Terence Crawford is not in a hurry to renew his contract – and neither is Bob Arum

Bob Arum (L) and Terence Crawford (R) - Photo by Mikey Williams/Top Rank Inc via Getty Images)

As Terence Crawford heads into the highest-profile fight of his career, one of the subplots is his impending free agency.

The three-division world champion defends his WBO welterweight belt for the fifth time when meets mandatory challenger and former two-time titlist Shawn Porter on Saturday (ESPN+ PPV, 9 p.m. ET, $69.99) at Michelob ULTRA Arena at Mandalay Bay.

The outcome, of course, will have a major impact on the business side of his career as the fight represents the last one on his promotional contract with Top Rank.

Will he remain with the company? Will the company want to retain his services? Will he have other suitors?

Crawford acknowledged the imminent expiration of the deal but did not want to talk about what’s next in terms of his business.

“My main focus is Shawn Porter,” Crawford told The Ring on Wednesday. “All that (contract stuff) we can talk about after the fight.”

While he said he was happy with the efforts of Top Rank and ESPN promoting the fight, he did not give Top Rank much credit for making it happen.

“I put more into the WBO than anybody else because they mandated the fight,” Crawford said.

Crawford (37-0, 28 KOs), 34, of Omaha, Nebraska, who has been with Top Rank since 2011, had about two years left on his deal when he signed an extension with the company in September 2018. It coincided with the announcement of his first welterweight title defense against Jose Benavidez Jr. a month later and bumped his minimum purses to at least $3 million per fight, though he will make about double that for fighting Porter (31-3-1, 17 KOs).

At the time he signed the extension, Crawford cited the partnership between Top Rank and ESPN as a key reason for doing the deal. But it was not until landing the fight with Porter that Crawford was able to secure a marquee fight in the talent-rich division because all of his natural rivals – Porter, Errol Spence Jr., Yordenis Ugas, Keith Thurman and Danny Garcia chief among them – are all with rival Premier Boxing Champions, which has had a rocky relationship with Top Rank, although it has improved recently due to their collaboration on the second and third Tyson Fury-Deontay Wilder heavyweight championship fights.

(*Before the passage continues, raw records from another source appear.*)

(* ===== verification/WriterSystemInv.v ===== *)
(** * The invariant of the goroutines of a writer

    Every message that a call sent is in one place of the system (the queue,
    the hands of [Writer.run], a partition writer, or the channel of its call),
    so that each call is owed exactly the answers it waits for.  The invariant
    of WriterSystem.v, and that every event preserves it. *)

From S2P Require Import Prelude Errors Time Read Messages Balancer PartitionWriter Writer WriterSystem.

(** ** Partition writers *)

(** The messages that a partition writer has not answered. *)
Definition proc_load (p : proc) : list writerMessage :=
  pr_chan p ++ (pw_batch (pr_pw p) ++ pending (pr_pw p)) ++ pr_writing p ++ map fst (pr_out p).

(** An answer goes to the call of its message and carries that message. *)
Definition true_reply (x : writerMessage * (Z * option (Message * goerror))) : Prop :=
  x.2.1 = wm_res x.1 ∧ ∀ m e, x.2.2 = Some (m, e) → m = wm_msg x.1.

Record proc_ok (p : proc) : Prop := {
  po_timer : pw_batch (pr_pw p) ≠ [] → pw_timerRunning (pr_pw p) = true;
  po_done : pw_done (pr_pw p) = true →
            pr_chan p = [] ∧ chan_closed p = true ∧ pw_batch (pr_pw p) = [] ∧ pending (pr_pw p) = [];
  po_exited : pr_exited p = true → pw_done (pr_pw p) = true ∧ pr_writing p = [] ∧ pr_out p = [];
  po_joined : pr_close p = PJoined → pr_exited p = true;
  po_out : Forall true_reply (pr_out p);
  po_writing : pr_writing p ≠ [] → pr_out p = [];
}.

Lemma proc_init_ok : proc_ok proc_init.
Proof. by constructor. Qed.

Lemma pw_step_flushed cfg s ev :
  ∃ x, pw_flushed (pw_step cfg s ev) = pw_flushed s ++ x ∧ (x = [] ∨ ∃ b, x = [b] ∧ b ≠ []).
Proof.
  unfold pw_step.
  assert (pw_flushed (pw_takeLast s) = pw_flushed s) as <- by (unfold pw_takeLast; by destruct (negb _)).
  set (s1 := pw_takeLast s). clearbody s1.
  assert (pw_flushed (pw_select cfg s1 ev).1 = pw_flushed s1) as Hf.
  { destruct ev; cbn; try done. by destruct (_ >? _). }
  destruct (pw_select cfg s1 ev) as [s2 []]; cbn in Hf; [|exists []; rewrite app_nil_r; auto].
  unfold pw_flush. case_decide as Hb; cbn; rewrite Hf.
  - exists []. rewrite app_nil_r. auto.
  - exists [pw_batch s2]. eauto.
Qed.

But neither side had any intention of making Crawford-Porter until the WBO mandated it.

Asked if he or his representatives have had any talks with Top Rank about a new contract, Crawford replied, “Not yet.”

Top Rank chairman Bob Arum has long had massive respect for Crawford’s talent but been disappointed by his lack of his commercial success. Arum has also, at times, been critical of Crawford’s interest in helping to promote his events.

Crawford’s victory over Postol unified 140-pound belts and earned his second Ring Magazine title, but it did poor PPV numbers. Photo by Mikey Williams/Top Rank

Crawford’s two previous pay-per-view fights, which were against relatively unknown Viktor Postol in a junior welterweight title unification fight in 2016 and a faded Amir Khan in a welterweight title defense in 2019, were commercial bombs.

Crawford-Porter, however, is far more marketable and viewed by most as far more competitive than the Postol or Khan fights. Crawford has also been much more cooperative in the promotional efforts for this bout than he has been for many of his other fights.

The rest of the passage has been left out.